What’s the difference between a cocktail waitress and a stripper?
“Two weeks,” Raven Edwards, a typical Austin, Texas, transplant, joked while being interviewed for Invisible in Austin: Life and Labor in Austin, Texas. (UT Press.)
Invisible in Austin is a scholarly “examination of the lived experiences of social suffering in Austin—a thriving, rapidly-growing, highly unequal and segregated technopolis.”
Doctorial candidate Caitlyn Collins ’08, a contributing author for Invisible in Austin, shadowed Edwards for the book, which chronicles the hidden side of the city known for music and entertainment, profiling people like Edwards, who became marginalized once their dreams deferred.

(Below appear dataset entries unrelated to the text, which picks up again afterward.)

Definition budgeted (c : S * list (prog S unit)) : Prop :=
  J c.1 /\ exists ns, Forall (Z.le 0) ns /\ Forall2 spends ns c.2 /\ R (pot c.1 + total_of ns)%Z total.

Lemma budgeted_step c c' : budgeted c -> pool_step c c' -> budgeted c'.
Proof.
  intros (Hj & ns & Hpos & Hf & Hr) Hstep. destruct Hstep as [s ps i p s' p' Hi Ha]. simpl in *.
  destruct (Forall2_lookup_r _ _ _ _ _ Hf Hi) as (n & Hn & Hp).
  destruct p as [r|B m k]; [done|]. simpl in Ha, Hp. pose proof (budget_lookup _ _ _ Hpos Hn) as Hle.
  apply Rle in Hr as Hr'. specialize (Hp s Hj ltac:(lia)). destruct (m s) as [s1 r]. injection Ha as <- <-.
  destruct Hp as (Hj' & n' & Hn' & Hs & Hk). split; [done|]. exists (<[i := n']> ns). split_and!.
  - by apply Forall_insert.
  - by apply Forall2_insert.
  - simpl. rewrite (budget_insert _ _ n) by done. etransitivity; [|exact Hr].
    replace (pot s1 + (total_of ns - n + n'))%Z with ((pot s1 + n') + (total_of ns - n))%Z by lia.
    replace (pot s + total_of ns)%Z with ((pot s + n) + (total_of ns - n))%Z by lia. by apply Radd.
Qed.

Lemma budgeted_steps c c' : budgeted c -> rtc pool_step c c' -> budgeted c'.
Proof. intros Hc Hr. induction Hr as [|c1 c2 c3 H12 _ IH]; [done|]. by eapply IH, budgeted_step. Qed.

Lemma budgeted_finished s ps : budgeted (s, ps) -> forallb finished ps = true -> R (pot s) total.
Proof.
  intros (_ & ns & _ & Hf & Hr) Hfin. replace (pot s) with (pot s + total_of ns)%Z; [done|].
  simpl in *. assert (total_of ns = 0%Z); [|lia]. clear Hr. induction Hf as [|n p ns ps Hn Hf IH]; [done|]. simpl in *.
  destruct p; [|done]. simpl in Hn, Hfin. rewrite IH by done. lia.
Qed.
End budget.
(* ===== verification/ConcurrencyTheorems.v ===== *)
(** * Concurrency: theorems

    The handlers of the orchestrator in any interleaving of their atomic actions
    (Concurrency.v): alone they are the handlers of Orchestrator.v, every pool of them finishes,
    the tasks keep their shape, and a child whose blockers complete is delegated whichever
    handler completes them and in whatever order.  The two ways the interleaving shows, an update
    that is lost and a child that is dispatched twice, are runs at the end. *)

From S2P Require Import Prelude Effects Text Json Utf8 JsonCodec HmasTypes StateMachine Metrics World.
From S2P Require Import Planning Utf8Facts Store StoreFacts HmasStore HmasFacts Orchestrator OrchestratorFacts.
From S2P Require Import OrchestratorTheorems Concurrency ConcurrencyFacts InterleavingFacts.

(** The pool in which every request has a thread of its own. *)
Definition threads {G N : Type} (gh : option (IGitHubClient G)) (nats : NatsPublisher N)
    `{!JsonText, !HashOrder} (rs : list Request) : list (prog (World G N) unit) :=
  map (thread gh nats) rs.

(** A handler cut at its atomic actions and run with nothing in between does what the
    handler of Orchestrator.v does, exceptions included, for every kind of request. *)
Lemma thread_alone {G N : Type} (gh : option (IGitHubClient G)) (nats : NatsPublisher N)
    `{!JsonText, !HashOrder} (r : Request) (w : World G N) :
  run (thread gh nats r) w = serve gh nats r w.
Proof. apply runs_thread. Qed.

Lemma pool_ok_start {G N : Type} (gh : option (IGitHubClient G)) (nats : NatsPublisher N)
    `{!JsonText, !HashOrder} (follow : bool) (rs : list Request) (w : World G N) :
  (follow = true -> gh = None /\ publisher_total nats /\ DumpLaw) -> hmas_inv w ->
  (follow = true -> forall id t, task_at w id = Some t -> task_utf8 t = true) ->
  Forall (fun r => moves_tasks r = true /\ (follow = true -> releases_tasks r && request_utf8 r = true)) rs ->
  (forall c, ~ followed follow w c) ->
  pool_ok (since w follow) tasks_kept (followed follow) (w, threads gh nats rs).
Proof.
  intros Ht Hw Hu Hrs Hc. split_and!; [split_and!; [done|reflexivity|]| |by intros x ?%Hc].
  { intros id t E Hf. by apply (Hu Hf id). }
  apply Forall_fmap. eapply Forall_impl; [done|]. intros r [Hm Hr]. by apply safe_thread.
Qed.

(** C10: between any two moments of any interleaving of worker events, delegations and
    escalations, whatever GitHub or NATS do,
    no task appears or vanishes, no task changes but in its state, assignee, escalations and
    completion time, no task goes back to Pending, and the index of tasks by brief stays
    consistent. *)
Theorem interleaving_keeps_tasks {G N : Type} (gh : option (IGitHubClient G)) (nats : NatsPublisher N)
    `{!JsonText, !HashOrder} (rs : list Request) (w w1 w2 : World G N) ps1 ps2 :
  hmas_inv w -> forallb moves_tasks rs = true ->
  rtc pool_step (w, threads gh nats rs) (w1, ps1) -> rtc pool_step (w1, ps1) (w2, ps2) ->
  hmas_inv w2 /\ tasks_kept w1 w2.
Proof.
  intros Hw Hm H1 H2.
  assert (pool_ok (since w false) tasks_kept (followed false) (w, threads gh nats rs)) as Hst.
  { apply pool_ok_start; [done|done|done| |by intros c []]. rewrite forallb_forall in Hm.
    apply Forall_forall. intros r Hr%list_elem_of_In. by split; [apply Hm|]. }
  destruct (pool_ok_steps _ _ _ _ _ Hst H1) as [Hok1 _].
  destruct (pool_ok_steps _ _ _ _ _ Hok1 H2) as [[(Hi & _) _] Hk]. done.
Qed.

(** C4: completions, delegations and escalations served at the same time lose no release.
    However their actions are interleaved, no run goes on for ever, and one that cannot go on
    has served every request and leaves no child pending with all its blockers Completed
    (blockers that list it as their child), if there was none before.  This is with GitHub off,
    a store whose tasks are loaded and whose index by brief is consistent, a publisher whose
    [publish] returns and whose [publish_log] returns on UTF-8 text, and UTF-8 strings in the
    stored tasks and in the reasons of the escalations ([json::dump] throws on other text). *)
Theorem no_lost_release {G N : Type} (nats : NatsPublisher N) `{!JsonText, !DumpLaw, !HashOrder}
    (rs : list Request) (w : World G N) :
  publisher_total nats -> hmas_inv w -> (forall id t, task_at w id = Some t -> task_utf8 t = true) ->
  forallb releases_tasks rs = true -> forallb request_utf8 rs = true ->
  (forall c, ~ ready w c) ->
  Acc (flip pool_step) (w, threads None nats rs) /\
  forall w' ps, rtc pool_step (w, threads None nats rs) (w', ps) ->
    (forall c, ~ pool_step (w', ps) c) ->
    forallb finished ps = true /\ forall c, ~ ready w' c.
Proof.
  intros Hp Hw Hu Hrs Hrt Hn. split; [apply pool_step_wf|]. intros w' ps Hr Hstuck.
  destruct (pool_progress w' ps) as [[c Hc]|Hf]; [by destruct (Hstuck c)|]. split; [done|]. intros c Hc.
  assert (pool_ok (since w true) tasks_kept (followed true) (w, threads None nats rs)) as Hst.
  { apply pool_ok_start; [done|done|done| |by intros x [_ ?%Hn]]. rewrite forallb_forall in Hrs, Hrt.
    apply Forall_forall. intros r Hr'%list_elem_of_In. specialize (Hrs r Hr'). specialize (Hrt r Hr').
    split; [by destruct r|]. by rewrite Hrs, Hrt. }
  destruct (pool_ok_steps _ _ _ _ _ Hst Hr) as [Hok _]. by apply (pool_ok_finished _ _ _ _ _ c Hok Hf).
Qed.

(** ** Runs *)

#[local] Existing Instances codec codec_dump_law list_order.

Definition both (r1 r2 : Request) : World MockGitHub FakeNats * list (prog (World MockGitHub FakeNats) unit) :=
  (two_tasks, threads None FakeNatsPublisher [r1; r2]).
Definition state_at (w : World MockGitHub FakeNats) (id : string) : option TaskState :=
  t_state <$> task_at w id.
Definition dispatches (w : World MockGitHub FakeNats) (subject : string) : nat :=
  length (filter (fun m => m.1 = subject) (published (w_nats w))).

Lemma two_tasks_none_ready c : ~ ready two_tasks c.
Proof.
  intros (t & Ht & Hp & Hne & Hb). unfold two_tasks in Ht. rewrite task_at_created in Ht.
  case_decide; [injection Ht as <-|rewrite task_at_created in Ht; case_decide; [by injection Ht as <-|done]].
  destruct (Hb "lead") as (bt & Hbt & Hs & _); [by left|].
  unfold two_tasks in Hbt. rewrite !task_at_created in Hbt. simpl in Hbt. by injection Hbt as <-.
Qed.

(** The lead's completion reported twice, by its worker and through the REST API. *)
Definition twice := both (RCompletion done_payload) (RCompletion done_payload).
Definition midway := schedule (rounds 2 4) twice.
Definition raced := schedule (rounds 2 10) midway.

Lemma interleaving_keeps_tasks_witness : hmas_inv raced.1 /\ tasks_kept midway.1 raced.1.
Proof.
  apply (interleaving_keeps_tasks None FakeNatsPublisher
    [RCompletion done_payload; RCompletion done_payload] two_tasks midway.1 raced.1 midway.2 raced.2
    two_tasks_inv eq_refl); rewrite <- !surjective_pairing; apply schedule_steps.
Defined.

Lemma no_lost_release_witness :
  forallb finished raced.2 = true /\ (forall c, ~ ready raced.1 c) /\
  state_at raced.1 "leaf" = Some Delegated.
Proof.
  assert (forallb finished raced.2 = true) as Hf by (vm_compute; reflexivity).
  destruct (no_lost_release FakeNatsPublisher
    [RCompletion done_payload; RCompletion done_payload] two_tasks fake_total two_tasks_inv)
    as [_ H]; [apply two_tasks_utf8|reflexivity|reflexivity|apply two_tasks_none_ready|].
  destruct (H raced.1 raced.2) as [H1 H2].
  - rewrite <- surjective_pairing. transitivity midway; apply schedule_steps.
  - intros c. by apply finished_stuck.
  - split; [exact H1|]. split; [exact H2|]. vm_compute. reflexivity.
Defined.

(** A child is dispatched twice: both handlers find it pending and its blockers Completed
    before either has written it.  One after the other they dispatch it once. *)
Lemma child_dispatched_twice :
  forallb finished raced.2 = true /\
  dispatches raced.1 "hi.myrmidon.task_agent.leaf" = 2 /\
  dispatches (fst (serve None FakeNatsPublisher (RCompletion done_payload)
    (fst (serve None FakeNatsPublisher (RCompletion done_payload) two_tasks))))
    "hi.myrmidon.task_agent.leaf" = 1.
Proof. vm_compute. by split_and!. Qed.

(** An update is lost: the handler of a "started" event reads the task, the handler of
    the "completed" event completes it and releases its child, and the first one writes its copy
    back.  The task is in progress again, with its child already at work; one after the other,
    in either order, the two handlers leave it Completed. *)
Lemma completion_overwritten :
  let started := RStarted done_payload in
  let completed := RCompletion done_payload in
  let c := schedule ([0; 0] ++ replicate 13 1 ++ replicate 4 0) (both started completed) in
  let after r1 r2 := fst (serve None FakeNatsPublisher r2 (fst (serve None FakeNatsPublisher r1 two_tasks))) in
  forallb finished c.2 = true /\
  state_at c.1 "lead" = Some InProgress /\ state_at c.1 "leaf" = Some Delegated /\
  state_at (after started completed) "lead" = Some Completed /\
  state_at (after completed started) "lead" = Some Completed.
Proof. vm_compute. by split_and!. Qed.

(** [split_task] writes back the copy it read before it created the subtasks: a completion of
    the task meanwhile is lost, and the subtasks, blocked by that task, wait for ever.  And a
    subtask split off a task that is already Completed is not delegated by anyone: no later
    completion visits it. *)
Lemma split_overwrites_completion :
  let split := RSplit "lead" (JArr [JObj [("title", JStr "part two")]]) in
  let completed := RCompletion done_payload in
  let c := schedule ([0; 0] ++ replicate 13 1 ++ replicate 5 0) (both split completed) in
  let after r1 r2 := fst (serve None FakeNatsPublisher r2 (fst (serve None FakeNatsPublisher r1 two_tasks))) in
  forallb finished c.2 = true /\ state_at c.1 "lead" = Some InProgress /\
  state_at (after split completed) "lead" = Some Completed /\
  state_at (after completed split) "lead" = Some Completed /\
  map t_subject (overdue (after split completed)) = [] /\
  map t_subject (overdue (after completed split)) = ["part two"].
Proof. vm_compute. by split_and!. Qed.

Collins wrote that Edwards turned to stripping after a series of low-paying jobs stubbornly failed to pay her bills. Edwards also began taking her clothes off for money because, “Raven at times also finds more appreciation, stability, enjoyment and independence working as an exotic dancer at a gentleman’s club,” Collins wrote.
Collins is a doctoral candidate in the department of sociology and a graduate fellow in the Urban Ethnography Lab at the University of Texas at Austin. She studies gender, work and family dynamics in the U.S. and Europe. Her research has been published in Social Science and Medicine, the Journal of Divorce and Remarriage, Michigan Family Review and in a book titled Childhood and Consumer Culture.